◆ **WHAT IS BEING ASKED**
Repeat exactly, and only, the lines of the entries below from the one with "master_secret : list" through the one with "premaster_random_length : length", both ends included.

== == ==

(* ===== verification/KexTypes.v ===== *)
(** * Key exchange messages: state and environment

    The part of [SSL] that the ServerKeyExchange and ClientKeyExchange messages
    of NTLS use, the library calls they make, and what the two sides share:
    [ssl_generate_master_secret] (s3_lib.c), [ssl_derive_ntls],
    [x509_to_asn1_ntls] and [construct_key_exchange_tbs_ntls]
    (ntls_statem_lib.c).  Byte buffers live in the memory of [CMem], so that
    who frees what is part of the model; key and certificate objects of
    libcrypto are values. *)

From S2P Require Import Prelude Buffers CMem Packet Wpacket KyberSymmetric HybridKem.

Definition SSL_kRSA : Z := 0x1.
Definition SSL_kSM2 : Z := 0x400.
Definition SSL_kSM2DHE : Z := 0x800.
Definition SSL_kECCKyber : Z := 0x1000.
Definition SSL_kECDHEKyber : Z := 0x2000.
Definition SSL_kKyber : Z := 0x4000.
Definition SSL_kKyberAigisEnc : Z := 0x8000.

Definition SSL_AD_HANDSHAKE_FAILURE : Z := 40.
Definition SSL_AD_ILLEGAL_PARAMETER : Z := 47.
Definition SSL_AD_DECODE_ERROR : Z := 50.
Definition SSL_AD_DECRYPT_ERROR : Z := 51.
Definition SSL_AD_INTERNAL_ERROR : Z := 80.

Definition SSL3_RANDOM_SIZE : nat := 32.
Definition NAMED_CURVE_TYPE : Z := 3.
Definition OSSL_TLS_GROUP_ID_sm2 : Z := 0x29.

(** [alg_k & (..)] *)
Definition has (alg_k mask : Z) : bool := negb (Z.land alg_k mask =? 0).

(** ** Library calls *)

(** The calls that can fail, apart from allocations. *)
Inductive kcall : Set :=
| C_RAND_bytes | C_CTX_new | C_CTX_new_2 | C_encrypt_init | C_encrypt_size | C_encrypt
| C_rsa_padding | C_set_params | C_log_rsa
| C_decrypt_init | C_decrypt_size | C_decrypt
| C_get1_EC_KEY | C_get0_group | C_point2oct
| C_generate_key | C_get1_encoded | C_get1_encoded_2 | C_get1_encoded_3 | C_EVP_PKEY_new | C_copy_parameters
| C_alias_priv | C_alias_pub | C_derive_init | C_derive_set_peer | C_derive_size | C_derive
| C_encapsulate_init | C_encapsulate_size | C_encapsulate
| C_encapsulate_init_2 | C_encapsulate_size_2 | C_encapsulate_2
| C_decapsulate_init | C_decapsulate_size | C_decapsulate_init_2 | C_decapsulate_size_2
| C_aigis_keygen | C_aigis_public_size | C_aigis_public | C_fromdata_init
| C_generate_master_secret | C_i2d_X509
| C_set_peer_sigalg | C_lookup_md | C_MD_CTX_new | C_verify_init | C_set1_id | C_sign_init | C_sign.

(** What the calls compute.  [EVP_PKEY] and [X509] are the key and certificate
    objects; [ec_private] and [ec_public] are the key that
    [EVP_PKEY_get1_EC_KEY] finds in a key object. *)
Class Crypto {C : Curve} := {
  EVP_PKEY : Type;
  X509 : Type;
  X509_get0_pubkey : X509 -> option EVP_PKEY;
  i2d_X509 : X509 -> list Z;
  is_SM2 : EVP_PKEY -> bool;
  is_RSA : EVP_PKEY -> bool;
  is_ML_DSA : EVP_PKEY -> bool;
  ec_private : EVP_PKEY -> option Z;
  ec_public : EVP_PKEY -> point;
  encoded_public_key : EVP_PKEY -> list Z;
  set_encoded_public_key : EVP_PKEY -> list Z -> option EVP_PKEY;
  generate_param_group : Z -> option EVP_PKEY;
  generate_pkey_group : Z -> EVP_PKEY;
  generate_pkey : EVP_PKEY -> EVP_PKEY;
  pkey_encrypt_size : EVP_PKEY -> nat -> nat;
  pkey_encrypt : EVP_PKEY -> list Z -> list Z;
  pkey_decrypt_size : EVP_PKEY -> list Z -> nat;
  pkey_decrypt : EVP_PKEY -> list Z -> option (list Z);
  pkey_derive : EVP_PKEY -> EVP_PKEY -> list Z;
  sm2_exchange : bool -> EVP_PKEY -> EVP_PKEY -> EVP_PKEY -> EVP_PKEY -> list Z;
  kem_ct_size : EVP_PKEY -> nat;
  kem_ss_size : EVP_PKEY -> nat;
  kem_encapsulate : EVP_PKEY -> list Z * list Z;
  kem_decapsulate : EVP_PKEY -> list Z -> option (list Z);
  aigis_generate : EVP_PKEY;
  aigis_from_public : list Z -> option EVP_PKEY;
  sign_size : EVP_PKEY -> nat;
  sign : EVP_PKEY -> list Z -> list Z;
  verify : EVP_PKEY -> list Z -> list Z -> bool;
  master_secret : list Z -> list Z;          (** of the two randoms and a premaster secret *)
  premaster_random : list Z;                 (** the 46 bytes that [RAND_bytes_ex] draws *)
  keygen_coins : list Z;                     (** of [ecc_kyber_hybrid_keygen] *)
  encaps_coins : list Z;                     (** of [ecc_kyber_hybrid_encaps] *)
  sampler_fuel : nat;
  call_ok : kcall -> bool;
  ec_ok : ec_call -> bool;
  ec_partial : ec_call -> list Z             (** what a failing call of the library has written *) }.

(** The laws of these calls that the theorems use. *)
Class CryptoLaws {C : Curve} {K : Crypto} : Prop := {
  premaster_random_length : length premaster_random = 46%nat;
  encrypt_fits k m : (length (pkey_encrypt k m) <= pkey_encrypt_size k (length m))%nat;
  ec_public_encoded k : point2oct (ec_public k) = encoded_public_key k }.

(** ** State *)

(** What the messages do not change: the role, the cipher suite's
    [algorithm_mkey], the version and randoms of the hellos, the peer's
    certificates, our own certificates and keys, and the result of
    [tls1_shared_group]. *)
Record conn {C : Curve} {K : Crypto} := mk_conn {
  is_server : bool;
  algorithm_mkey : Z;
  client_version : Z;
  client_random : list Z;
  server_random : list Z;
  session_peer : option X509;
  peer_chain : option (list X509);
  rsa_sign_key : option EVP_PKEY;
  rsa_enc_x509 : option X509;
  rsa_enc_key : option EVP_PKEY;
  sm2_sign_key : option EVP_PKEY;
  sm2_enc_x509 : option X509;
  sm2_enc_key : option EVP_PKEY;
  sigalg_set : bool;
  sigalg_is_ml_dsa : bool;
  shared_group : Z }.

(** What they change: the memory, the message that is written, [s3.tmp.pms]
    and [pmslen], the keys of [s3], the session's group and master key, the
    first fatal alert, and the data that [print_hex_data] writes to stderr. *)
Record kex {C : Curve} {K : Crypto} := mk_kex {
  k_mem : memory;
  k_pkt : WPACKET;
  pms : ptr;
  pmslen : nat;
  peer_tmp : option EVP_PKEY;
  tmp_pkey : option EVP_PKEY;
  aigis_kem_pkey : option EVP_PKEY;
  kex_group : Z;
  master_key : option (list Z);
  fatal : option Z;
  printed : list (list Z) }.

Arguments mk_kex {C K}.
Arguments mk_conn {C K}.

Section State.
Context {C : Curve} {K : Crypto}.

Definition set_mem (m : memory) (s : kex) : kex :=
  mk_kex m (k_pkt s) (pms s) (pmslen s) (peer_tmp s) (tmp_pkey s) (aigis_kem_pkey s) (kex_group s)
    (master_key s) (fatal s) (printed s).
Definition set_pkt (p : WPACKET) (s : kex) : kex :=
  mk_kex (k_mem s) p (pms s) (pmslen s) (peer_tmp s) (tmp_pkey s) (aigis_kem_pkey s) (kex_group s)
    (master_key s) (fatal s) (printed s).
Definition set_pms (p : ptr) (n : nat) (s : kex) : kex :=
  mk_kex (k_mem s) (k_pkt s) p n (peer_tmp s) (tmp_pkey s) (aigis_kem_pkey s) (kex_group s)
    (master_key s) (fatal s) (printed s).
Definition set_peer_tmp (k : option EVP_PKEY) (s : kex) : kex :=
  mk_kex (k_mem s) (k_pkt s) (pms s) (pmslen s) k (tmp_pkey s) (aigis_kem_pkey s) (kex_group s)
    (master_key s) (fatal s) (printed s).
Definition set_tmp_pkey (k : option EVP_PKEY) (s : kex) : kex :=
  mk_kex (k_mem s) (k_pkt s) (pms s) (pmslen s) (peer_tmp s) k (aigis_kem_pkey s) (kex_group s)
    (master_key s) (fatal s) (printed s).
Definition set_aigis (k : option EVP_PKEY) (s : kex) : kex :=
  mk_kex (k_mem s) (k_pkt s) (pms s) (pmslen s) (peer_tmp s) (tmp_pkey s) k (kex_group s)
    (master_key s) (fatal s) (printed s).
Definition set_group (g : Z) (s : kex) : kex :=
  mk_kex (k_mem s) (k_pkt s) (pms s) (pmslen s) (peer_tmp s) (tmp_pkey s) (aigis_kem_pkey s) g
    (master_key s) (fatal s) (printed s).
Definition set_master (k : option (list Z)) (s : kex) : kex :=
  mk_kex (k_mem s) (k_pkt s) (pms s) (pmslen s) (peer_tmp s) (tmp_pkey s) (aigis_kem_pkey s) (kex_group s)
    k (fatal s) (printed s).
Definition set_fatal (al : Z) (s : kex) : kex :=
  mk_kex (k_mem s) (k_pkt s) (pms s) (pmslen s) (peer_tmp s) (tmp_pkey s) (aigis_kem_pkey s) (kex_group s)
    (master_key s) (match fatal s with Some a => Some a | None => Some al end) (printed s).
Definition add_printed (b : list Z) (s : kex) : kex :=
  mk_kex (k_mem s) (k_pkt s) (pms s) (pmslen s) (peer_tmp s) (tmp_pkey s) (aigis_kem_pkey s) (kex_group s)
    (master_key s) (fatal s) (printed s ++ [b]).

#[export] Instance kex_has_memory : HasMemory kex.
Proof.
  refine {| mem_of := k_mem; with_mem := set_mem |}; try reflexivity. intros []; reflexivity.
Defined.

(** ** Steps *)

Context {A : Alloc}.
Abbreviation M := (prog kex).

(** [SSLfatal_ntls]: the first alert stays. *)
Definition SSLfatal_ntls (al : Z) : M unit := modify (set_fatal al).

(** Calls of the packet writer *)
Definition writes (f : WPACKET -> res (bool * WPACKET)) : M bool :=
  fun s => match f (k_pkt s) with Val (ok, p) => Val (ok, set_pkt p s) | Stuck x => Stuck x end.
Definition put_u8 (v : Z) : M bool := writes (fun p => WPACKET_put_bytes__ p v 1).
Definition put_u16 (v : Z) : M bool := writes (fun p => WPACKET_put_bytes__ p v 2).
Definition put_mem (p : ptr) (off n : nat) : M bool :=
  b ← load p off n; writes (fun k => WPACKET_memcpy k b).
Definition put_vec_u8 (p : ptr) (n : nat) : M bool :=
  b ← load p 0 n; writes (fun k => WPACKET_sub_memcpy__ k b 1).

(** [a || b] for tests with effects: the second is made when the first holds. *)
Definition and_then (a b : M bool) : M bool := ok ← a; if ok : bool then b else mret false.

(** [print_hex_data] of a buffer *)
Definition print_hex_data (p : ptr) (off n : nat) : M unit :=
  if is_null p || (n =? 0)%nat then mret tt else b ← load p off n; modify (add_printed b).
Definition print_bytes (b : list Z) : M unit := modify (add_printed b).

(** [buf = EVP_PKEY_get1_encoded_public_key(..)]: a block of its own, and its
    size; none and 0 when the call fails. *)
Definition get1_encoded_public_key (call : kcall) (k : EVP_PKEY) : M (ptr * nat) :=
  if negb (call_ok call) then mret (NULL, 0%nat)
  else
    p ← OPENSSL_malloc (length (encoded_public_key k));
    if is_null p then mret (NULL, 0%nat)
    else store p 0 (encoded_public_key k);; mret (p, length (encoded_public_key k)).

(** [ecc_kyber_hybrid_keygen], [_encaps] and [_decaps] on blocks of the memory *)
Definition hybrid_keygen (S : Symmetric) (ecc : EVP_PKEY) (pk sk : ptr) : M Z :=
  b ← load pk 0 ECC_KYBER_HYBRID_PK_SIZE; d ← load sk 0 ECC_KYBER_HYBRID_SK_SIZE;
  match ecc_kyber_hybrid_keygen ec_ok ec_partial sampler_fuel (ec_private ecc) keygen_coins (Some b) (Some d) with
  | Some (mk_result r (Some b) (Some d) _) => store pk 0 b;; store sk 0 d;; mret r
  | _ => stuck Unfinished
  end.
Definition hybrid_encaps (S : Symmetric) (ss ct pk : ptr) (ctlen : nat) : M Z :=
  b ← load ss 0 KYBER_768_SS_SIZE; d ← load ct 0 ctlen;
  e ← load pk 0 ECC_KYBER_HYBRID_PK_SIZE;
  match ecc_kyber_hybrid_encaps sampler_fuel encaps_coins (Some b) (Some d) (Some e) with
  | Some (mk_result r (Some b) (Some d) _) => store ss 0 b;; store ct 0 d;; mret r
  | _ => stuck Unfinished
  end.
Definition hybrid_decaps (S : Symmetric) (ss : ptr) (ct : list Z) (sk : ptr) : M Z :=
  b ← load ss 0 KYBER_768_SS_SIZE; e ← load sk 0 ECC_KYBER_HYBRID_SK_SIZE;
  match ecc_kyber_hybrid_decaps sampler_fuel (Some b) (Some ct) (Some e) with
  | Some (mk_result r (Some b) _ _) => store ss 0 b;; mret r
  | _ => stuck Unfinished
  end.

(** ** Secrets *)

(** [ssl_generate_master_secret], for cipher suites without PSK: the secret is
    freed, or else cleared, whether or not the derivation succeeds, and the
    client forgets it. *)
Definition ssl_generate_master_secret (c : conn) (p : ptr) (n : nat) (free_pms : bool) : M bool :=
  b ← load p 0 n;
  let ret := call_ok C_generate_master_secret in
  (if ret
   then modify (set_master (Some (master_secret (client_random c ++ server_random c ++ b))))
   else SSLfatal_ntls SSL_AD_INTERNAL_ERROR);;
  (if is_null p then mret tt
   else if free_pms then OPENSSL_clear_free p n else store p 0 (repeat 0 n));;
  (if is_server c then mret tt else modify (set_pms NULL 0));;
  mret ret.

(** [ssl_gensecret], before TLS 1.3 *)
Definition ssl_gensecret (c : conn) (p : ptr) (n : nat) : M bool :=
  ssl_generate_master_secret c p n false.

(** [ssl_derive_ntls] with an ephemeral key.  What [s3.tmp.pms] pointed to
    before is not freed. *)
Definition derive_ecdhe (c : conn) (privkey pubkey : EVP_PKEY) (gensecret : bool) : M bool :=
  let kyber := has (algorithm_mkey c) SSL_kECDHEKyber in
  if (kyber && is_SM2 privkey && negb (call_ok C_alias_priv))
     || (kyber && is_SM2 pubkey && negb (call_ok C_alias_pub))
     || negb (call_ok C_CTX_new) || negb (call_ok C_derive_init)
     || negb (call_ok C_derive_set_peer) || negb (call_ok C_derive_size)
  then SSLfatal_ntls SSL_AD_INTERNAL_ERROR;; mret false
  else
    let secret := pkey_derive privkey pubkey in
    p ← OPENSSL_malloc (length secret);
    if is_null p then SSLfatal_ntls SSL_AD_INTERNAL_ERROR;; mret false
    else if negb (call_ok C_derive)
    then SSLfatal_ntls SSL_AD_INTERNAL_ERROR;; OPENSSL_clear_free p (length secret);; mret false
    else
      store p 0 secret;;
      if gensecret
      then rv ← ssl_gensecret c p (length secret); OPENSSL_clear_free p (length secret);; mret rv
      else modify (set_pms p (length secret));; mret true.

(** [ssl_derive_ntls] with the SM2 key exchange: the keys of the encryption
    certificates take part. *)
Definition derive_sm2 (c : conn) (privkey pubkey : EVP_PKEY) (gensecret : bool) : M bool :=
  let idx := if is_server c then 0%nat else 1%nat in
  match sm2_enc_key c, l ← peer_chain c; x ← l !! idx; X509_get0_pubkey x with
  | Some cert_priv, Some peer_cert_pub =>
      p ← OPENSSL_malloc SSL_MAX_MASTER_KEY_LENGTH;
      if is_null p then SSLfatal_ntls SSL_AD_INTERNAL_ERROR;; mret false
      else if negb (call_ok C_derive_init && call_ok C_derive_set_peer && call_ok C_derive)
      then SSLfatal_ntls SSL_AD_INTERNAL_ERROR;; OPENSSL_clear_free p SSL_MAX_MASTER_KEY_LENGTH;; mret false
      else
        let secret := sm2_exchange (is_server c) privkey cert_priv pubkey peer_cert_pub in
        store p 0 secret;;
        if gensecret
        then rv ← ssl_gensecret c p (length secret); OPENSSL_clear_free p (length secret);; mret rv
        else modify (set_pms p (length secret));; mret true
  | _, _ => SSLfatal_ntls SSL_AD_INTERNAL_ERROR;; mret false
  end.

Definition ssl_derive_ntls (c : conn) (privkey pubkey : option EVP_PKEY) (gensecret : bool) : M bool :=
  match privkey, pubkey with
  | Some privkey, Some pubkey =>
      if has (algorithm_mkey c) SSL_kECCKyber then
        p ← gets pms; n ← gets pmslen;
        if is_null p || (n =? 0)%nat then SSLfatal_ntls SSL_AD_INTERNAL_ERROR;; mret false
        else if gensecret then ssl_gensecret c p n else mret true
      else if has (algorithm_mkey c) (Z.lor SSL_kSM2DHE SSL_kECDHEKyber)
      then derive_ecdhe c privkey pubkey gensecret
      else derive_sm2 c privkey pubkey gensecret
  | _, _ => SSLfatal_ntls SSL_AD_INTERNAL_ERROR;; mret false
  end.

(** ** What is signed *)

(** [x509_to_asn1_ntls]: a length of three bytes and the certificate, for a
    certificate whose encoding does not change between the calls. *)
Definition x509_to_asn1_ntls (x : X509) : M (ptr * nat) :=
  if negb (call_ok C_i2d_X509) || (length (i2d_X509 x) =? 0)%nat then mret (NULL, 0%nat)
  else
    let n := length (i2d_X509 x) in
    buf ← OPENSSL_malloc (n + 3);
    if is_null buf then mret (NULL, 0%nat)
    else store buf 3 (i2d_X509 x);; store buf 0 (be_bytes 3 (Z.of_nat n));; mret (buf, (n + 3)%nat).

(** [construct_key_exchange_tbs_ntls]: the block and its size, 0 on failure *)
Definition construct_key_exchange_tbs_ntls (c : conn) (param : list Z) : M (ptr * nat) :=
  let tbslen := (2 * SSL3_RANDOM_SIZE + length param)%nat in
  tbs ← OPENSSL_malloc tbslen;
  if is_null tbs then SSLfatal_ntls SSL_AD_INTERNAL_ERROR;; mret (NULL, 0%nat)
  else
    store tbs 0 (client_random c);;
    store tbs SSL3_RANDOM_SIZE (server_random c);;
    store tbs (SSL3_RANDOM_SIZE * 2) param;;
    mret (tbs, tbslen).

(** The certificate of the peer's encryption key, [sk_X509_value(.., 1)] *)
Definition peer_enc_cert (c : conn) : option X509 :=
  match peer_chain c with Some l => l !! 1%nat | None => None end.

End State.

== == ==

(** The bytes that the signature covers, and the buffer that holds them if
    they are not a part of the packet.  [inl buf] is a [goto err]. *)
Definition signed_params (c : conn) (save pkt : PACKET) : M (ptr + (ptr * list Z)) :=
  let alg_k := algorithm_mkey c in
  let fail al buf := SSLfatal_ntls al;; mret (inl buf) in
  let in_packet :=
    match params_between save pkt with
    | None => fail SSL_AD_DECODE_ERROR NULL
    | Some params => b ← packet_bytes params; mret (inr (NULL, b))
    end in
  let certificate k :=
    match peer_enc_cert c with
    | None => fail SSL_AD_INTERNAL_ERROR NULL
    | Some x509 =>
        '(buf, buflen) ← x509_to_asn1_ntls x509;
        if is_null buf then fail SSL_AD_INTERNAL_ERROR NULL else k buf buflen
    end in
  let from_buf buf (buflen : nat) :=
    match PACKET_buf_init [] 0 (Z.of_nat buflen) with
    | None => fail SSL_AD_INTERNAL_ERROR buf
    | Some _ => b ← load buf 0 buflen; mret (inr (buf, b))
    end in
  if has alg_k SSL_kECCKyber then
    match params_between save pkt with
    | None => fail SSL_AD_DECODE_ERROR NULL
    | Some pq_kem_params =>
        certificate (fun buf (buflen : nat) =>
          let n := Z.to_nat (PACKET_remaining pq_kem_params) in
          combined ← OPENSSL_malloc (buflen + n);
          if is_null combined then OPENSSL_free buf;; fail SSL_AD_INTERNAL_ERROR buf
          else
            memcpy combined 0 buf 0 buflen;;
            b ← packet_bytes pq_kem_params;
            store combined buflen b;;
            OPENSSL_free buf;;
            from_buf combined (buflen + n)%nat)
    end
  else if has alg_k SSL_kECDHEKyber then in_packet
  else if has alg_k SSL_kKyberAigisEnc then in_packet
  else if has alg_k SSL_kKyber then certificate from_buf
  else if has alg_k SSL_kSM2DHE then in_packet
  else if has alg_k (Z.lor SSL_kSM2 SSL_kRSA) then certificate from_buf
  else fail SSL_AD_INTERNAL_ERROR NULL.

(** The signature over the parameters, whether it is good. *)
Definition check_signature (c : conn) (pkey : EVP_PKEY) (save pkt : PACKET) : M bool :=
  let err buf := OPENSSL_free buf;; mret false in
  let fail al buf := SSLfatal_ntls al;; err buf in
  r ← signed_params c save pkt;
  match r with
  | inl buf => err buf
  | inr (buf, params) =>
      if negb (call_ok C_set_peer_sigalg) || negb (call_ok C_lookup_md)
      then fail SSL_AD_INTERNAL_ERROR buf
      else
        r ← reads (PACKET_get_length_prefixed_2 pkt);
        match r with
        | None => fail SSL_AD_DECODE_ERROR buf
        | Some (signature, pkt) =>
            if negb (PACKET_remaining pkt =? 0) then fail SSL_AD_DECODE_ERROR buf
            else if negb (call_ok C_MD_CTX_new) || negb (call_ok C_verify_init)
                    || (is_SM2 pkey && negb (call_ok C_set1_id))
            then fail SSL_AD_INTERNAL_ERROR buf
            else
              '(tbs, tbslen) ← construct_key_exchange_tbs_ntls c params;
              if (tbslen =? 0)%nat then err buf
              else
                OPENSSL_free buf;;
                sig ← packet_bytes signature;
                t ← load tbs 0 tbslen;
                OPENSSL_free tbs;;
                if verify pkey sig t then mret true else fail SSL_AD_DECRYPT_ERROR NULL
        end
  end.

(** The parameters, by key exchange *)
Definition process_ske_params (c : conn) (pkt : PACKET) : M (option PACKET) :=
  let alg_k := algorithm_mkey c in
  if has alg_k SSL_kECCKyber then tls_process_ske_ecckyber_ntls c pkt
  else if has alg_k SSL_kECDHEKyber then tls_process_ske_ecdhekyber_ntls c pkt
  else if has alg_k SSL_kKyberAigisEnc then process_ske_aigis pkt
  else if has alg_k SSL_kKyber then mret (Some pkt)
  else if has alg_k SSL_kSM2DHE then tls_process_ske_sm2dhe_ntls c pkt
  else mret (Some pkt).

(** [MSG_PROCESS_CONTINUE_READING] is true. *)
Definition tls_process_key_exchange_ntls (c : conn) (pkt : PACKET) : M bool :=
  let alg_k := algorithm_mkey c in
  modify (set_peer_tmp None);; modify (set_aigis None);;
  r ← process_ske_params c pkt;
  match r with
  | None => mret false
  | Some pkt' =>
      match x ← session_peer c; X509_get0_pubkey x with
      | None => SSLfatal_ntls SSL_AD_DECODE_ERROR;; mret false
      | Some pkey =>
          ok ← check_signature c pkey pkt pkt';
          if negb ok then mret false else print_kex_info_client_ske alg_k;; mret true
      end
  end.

== == ==

◆ **FINISHED EXERCISE**
  master_secret : list Z -> list Z;          (** of the two randoms and a premaster secret *)
  premaster_random : list Z;                 (** the 46 bytes that [RAND_bytes_ex] draws *)
  keygen_coins : list Z;                     (** of [ecc_kyber_hybrid_keygen] *)
  encaps_coins : list Z;                     (** of [ecc_kyber_hybrid_encaps] *)
  sampler_fuel : nat;
  call_ok : kcall -> bool;
  ec_ok : ec_call -> bool;
  ec_partial : ec_call -> list Z             (** what a failing call of the library has written *) }.

(** The laws of these calls that the theorems use. *)
Class CryptoLaws {C : Curve} {K : Crypto} : Prop := {
  premaster_random_length : length premaster_random = 46%nat;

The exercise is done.